═══ ENTRIES PROVIDED

(* ===== verification/FpConv.v ===== *)
(** * FpConv: comparison and conversion

    Further operations of arch/mips/math-emu: comparison, negation and absolute
    value, conversions between the two formats and to and from 32 and 64-bit
    integers, logb, scalb, frexp, modf, floor, ceil and trunc. As in [FpArith] a
    pair of single and double precision functions that are the same code is one
    definition over a [format]. *)

From S2P Require Import Prelude Ieee754 FpArith.
Import Ieee754 FpArith.

Module FpConv.

Section code.
Context (F : format).

(** The word of a number: the member [bits] of the unions. *)
Definition bits (x : fl) : Z := Z.b2z (sign x) * 2 ^ (W F - 1) + bexp x * 2 ^ MBITS F + mant x.
Definition of_bits (b : Z) : fl :=
  {| sign := Z.testbit b (W F - 1); bexp := (b .>> MBITS F) `mod` 2 ^ EBITS F; mant := b `mod` 2 ^ MBITS F |}.
(** The same word as a signed integer. *)
Definition sbits (b : Z) : Z := if Z.testbit b (W F - 1) then b - 2 ^ W F else b.

(** ** sp_simple.c *)
Definition copysign (c : csr) (x y : fl) : fl * csr :=
  ({| sign := sign y; bexp := bexp x; mant := mant x |}, CLEARCX c).
Definition fneg (c : csr) (x : fl) : fl * csr :=
  let kx := EXPLODE F x in
  let c := CLEARCX c in
  let '(c, x, kx) := FLUSH F c x kx in
  let x := {| sign := negb (sign x); bexp := bexp x; mant := mant x |} in
  if bool_decide (vc kx = SNAN) then
    nanxcpt F (SETCX c INVALID_OPERATION) {| sign := sign x; bexp := bexp (findef F); mant := mant (findef F) |}
  else (x, c).
Definition fabs (c : csr) (x : fl) : fl * csr :=
  let kx := EXPLODE F x in
  let c := CLEARCX c in
  let '(c, x, kx) := FLUSH F c x kx in
  let x := {| sign := false; bexp := bexp x; mant := mant x |} in
  if bool_decide (vc kx = SNAN) then nanxcpt F (SETCX c INVALID_OPERATION) (findef F) else (x, c).

(** ** sp_cmp.c *)
Definition CLT : Z := 1.
Definition CEQ : Z := 2.
Definition CGT : Z := 4.
Definition CUN : Z := 8.
Definition cmp_key (b : Z) : Z :=
  let v := sbits b in if v <? 0 then sbits (uw F (- v) .^ 2 ^ (W F - 1)) else v.
Definition fcmp (c : csr) (x y : fl) (cmp : Z) (sig : bool) : bool * csr :=
  let kx := EXPLODE F x in let ky := EXPLODE F y in
  let '(c, x, kx) := FLUSH F c x kx in
  let '(c, y, ky) := FLUSH F c y ky in
  let c := CLEARCX c in
  if isnan F x || isnan F y then
    let c := if sig || bool_decide (vc kx = SNAN) || bool_decide (vc ky = SNAN) then SETCX c INVALID_OPERATION else c in
    if truthy (cmp .& CUN) then (true, c) else
    if truthy (cmp .& (CLT .| CGT)) && sig then (false, SETCX c INVALID_OPERATION)
    else (false, c)
  else
    let vx := cmp_key (bits x) in
    let vy := cmp_key (bits y) in
    (if vx <? vy then truthy (cmp .& CLT) else if vx =? vy then truthy (cmp .& CEQ) else truthy (cmp .& CGT), c).

(** ** From integers: sp_fint.c, sp_flong.c, dp_flong.c. The integer has [N] bits,
    the mantissa variable the width of the format [G]. *)
Definition int_mag (N x : Z) : Z := if x <? 0 then if x =? - 2 ^ (N - 1) then 2 ^ (N - 1) else - x else x.
Definition shunt (m e : Z) : option (Z * Z) :=
  loop 64 (λ '(m, e), if truthy (m .>> (MBITS F + 1 + 3)) then inl (srs1 m, e + 1) else inr (m, e)) (m, e).
Definition from_int (G : format) (N : Z) (c : csr) (x : Z) : option (fl * csr) :=
  let c := CLEARCX c in
  if x =? 0 then Some (fzero F false, c) else
  if (x =? 1) || (x =? -1) then Some (fone F (x <? 0), c) else
  if (x =? 10) || (x =? -10) then Some (ften F (x <? 0), c) else
  let xs := x <? 0 in
  let xm := int_mag N x in
  let xe := MBITS F + 3 in
  '(xm, xe) ← (if truthy (xm .>> (MBITS F + 1 + 3)) then shunt xm xe else normalise G (MBITS F + 3) xm xe);
  Some (NORMRET F c xs xe xm).
(** dp_fint.c: the result is built directly. *)
Definition from_int_exact (N : Z) (c : csr) (x : Z) : option (fl * csr) :=
  let c := CLEARCX c in
  if x =? 0 then Some (fzero F false, c) else
  if (x =? 1) || (x =? -1) then Some (fone F (x <? 0), c) else
  if (x =? 10) || (x =? -10) then Some (ften F (x <? 0), c) else
  '(xm, xe) ← normalise F (MBITS F) (int_mag N x) (MBITS F);
  Some (build F (x <? 0) (xe + EBIAS F) (Z.ldiff xm (HIDDEN_BIT F)), c).
(** The unsigned ones: funs and fulong, with the signed conversion and 2^(N-1). *)
Definition from_uns (N : Z) (fint : csr → Z → option (fl * csr)) (top : fl) (c : csr) (u : Z) : option (fl * csr) :=
  if Z.testbit u (N - 1) then '(v, c) ← fint c (u `mod` 2 ^ (N - 1)); fadd F c top v
  else fint c u.

(** ** To integers: sp_tint.c, dp_tint.c, sp_tlong.c, dp_tlong.c *)
Definition residue1 (xm xe : Z) : Z := uw F (xm .<< (W F - MBITS F + xe)).
Definition residue2 (xm xe : Z) : Z := uw F (uw F (xm .<< (xe + 1)) .<< (W F - 1 - MBITS F)).
(** (round, sticky, xm) *)
Definition int_split (residue : Z → Z → Z) (xm xe : Z) : bool * bool * Z :=
  if xe <? -1 then (false, truthy xm, 0)
  else let r := residue xm xe in
    (truthy (r .>> (W F - 1)), truthy (uw F (r .<< 1)), xm .>> (MBITS F - xe)).
Definition int_round (c : csr) (xs rnd sticky : bool) (xm : Z) : Z :=
  match rm c with
  | RN => if rnd && (sticky || truthy (xm .& 1)) then xm + 1 else xm
  | RZ => xm
  | RU => if (rnd || sticky) && negb xs then xm + 1 else xm
  | RD => if (rnd || sticky) && xs then xm + 1 else xm
  end.
Definition sw (N x : Z) : Z := (x + 2 ^ (N - 1)) `mod` 2 ^ N - 2 ^ (N - 1).
Definition si_indef (N : Z) : Z := 2 ^ (N - 1) - 1.
Definition int_ret (N : Z) (c : csr) (xs : bool) (xm : Z) : Z * csr := (sw N (if xs then - xm else xm), c).
Definition int_invalid (N : Z) (c : csr) : Z * csr := (si_indef N, SETCX c INVALID_OPERATION).
Definition to_int_finite (N : Z) (residue : Z → Z → Z) (whole : bool) (c : csr) (xs : bool) (xe xm : Z) : Z * csr :=
  if N - 1 <=? xe then
    if (xe =? N - 1) && xs && (xm =? HIDDEN_BIT F) then (- 2 ^ (N - 1), c) else int_invalid N c
  else if MBITS F <? xe then int_ret N c xs ((xm .<< (xe - MBITS F)) `mod` 2 ^ N)
  else if whole || (xe <? MBITS F) then
    let '(rnd, sticky, xm) := int_split residue xm xe in
    let xm := int_round c xs rnd sticky xm in
    if negb ((xm .>> (N - 1)) =? 0) then int_invalid N c
    else int_ret N (if rnd || sticky then SETCX c INEXACT else c) xs xm
  else int_ret N c xs xm.
(** dp_tint.c: the corner case is looked for after the rounding. *)
Definition to_int_late (N : Z) (c : csr) (xs : bool) (xe xm : Z) : Z * csr :=
  if N - 1 <? xe then int_invalid N c
  else if MBITS F <? xe then int_ret N c xs (uw F (xm .<< (xe - MBITS F)))
  else if xe <? MBITS F then
    let '(rnd, sticky, xm) := int_split residue1 xm xe in
    let xm := int_round c xs rnd sticky xm in
    if negb ((xm .>> (N - 1)) =? 0) && (negb xs || negb (xm =? 2 ^ (N - 1))) then int_invalid N c
    else int_ret N (if rnd || sticky then SETCX c INEXACT else c) xs xm
  else int_ret N c xs xm.
Definition to_int (N : Z) (conv : csr → bool → Z → Z → Z * csr) (c : csr) (x : fl) : Z * csr :=
  let c := CLEARCX c in
  let kx := EXPLODE F x in
  let '(c, x, kx) := FLUSH F c x kx in
  match vc kx with
  | SNAN | QNAN | INF => int_invalid N c
  | ZERO => (0, c)
  | DNORM | NORM => conv c (vs kx) (ve kx) (vm kx)
  end.
Definition to_uns (N : Z) (tint : csr → fl → Z * csr) (top : fl) (c : csr) (x : fl) : option (Z * csr) :=
  let '(lt, c) := fcmp c x top CLT false in
  if lt then let '(r, c) := tint c x in Some (r `mod` 2 ^ N, c)
  else '(d, c) ← fsub F c x top; let '(r, c) := tint c d in Some (r `mod` 2 ^ N .| 2 ^ (N - 1), c).

(** ** sp_logb.c, sp_scalb.c, sp_frexp.c, sp_modf.c *)
Definition logb (fint : csr → Z → option (fl * csr)) (c : csr) (x : fl) : option (fl * csr) :=
  let c := CLEARCX c in
  let kx := EXPLODE F x in
  match vc kx with
  | SNAN => Some (nanxcpt F c x)
  | QNAN => Some (x, c)
  | INF => Some (finf F false, c)
  | ZERO => Some (finf F true, c)
  | DNORM => kx ← DNORM_ F kx; fint c (ve kx)
  | NORM => fint c (ve kx)
  end.
(** For an [n] with which the exponent stays an int. *)
Definition scalb (c : csr) (x : fl) (n : Z) : option (fl * csr) :=
  let c := CLEARCX c in
  let kx := EXPLODE F x in
  match vc kx with
  | SNAN => Some (nanxcpt F c x)
  | QNAN | INF | ZERO => Some (x, c)
  | DNORM => kx ← DNORM_ F kx; Some (NORMRET F c (vs kx) (ve kx + n) (uw F (vm kx .<< 3)))
  | NORM => Some (NORMRET F c (vs kx) (ve kx + n) (uw F (vm kx .<< 3)))
  end.
Definition frexp (c : csr) (x : fl) : option (fl * Z * csr) :=
  let c := CLEARCX c in
  let kx := EXPLODE F x in
  let ret k := (build F (vs k) (-1 + EBIAS F) (Z.ldiff (vm k) (HIDDEN_BIT F)), ve k + 1, c) in
  match vc kx with
  | SNAN | QNAN | INF | ZERO => Some (x, 0, c)
  | DNORM => kx ← DNORM_ F kx; Some (ret kx)
  | NORM => Some (ret kx)
  end.
(** The fractional part, the integer part through the pointer. *)
Definition modf (c : csr) (x : fl) : option (fl * fl * csr) :=
  let c := CLEARCX c in
  let kx := EXPLODE F x in
  let xs := vs kx in let xe := ve kx in let xm := vm kx in
  match vc kx with
  | SNAN | QNAN | INF | ZERO => Some (x, x, c)
  | DNORM => Some (x, fzero F xs, c)
  | NORM =>
      if xe <? 0 then Some (x, fzero F xs, c) else
      if MBITS F <=? xe then Some (fzero F xs, x, c) else
      let ip := build F xs (xe + EBIAS F) (Z.ldiff (uw F ((xm .>> (MBITS F - xe)) .<< (MBITS F - xe))) (HIDDEN_BIT F)) in
      let xm := uw F (xm .<< (W F - (MBITS F - xe))) .>> (W F - (MBITS F - xe)) in
      if xm =? 0 then Some (fzero F xs, ip, c) else
      '(xm, xe) ← normalise F (MBITS F) xm xe;
      Some (build F xs (xe + EBIAS F) (Z.ldiff xm (HIDDEN_BIT F)), ip, c)
  end.
End code.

══════

HOW TO COMPLETE THIS TASK: In the records above, find every line with the word "sbits" and copy it.

YOUR RESPONSE:
Definition sbits (b : Z) : Z := if Z.testbit b (W F - 1) then b - 2 ^ W F else b.
  let v := sbits b in if v <? 0 then sbits (uw F (- v) .^ 2 ^ (W F - 1)) else v.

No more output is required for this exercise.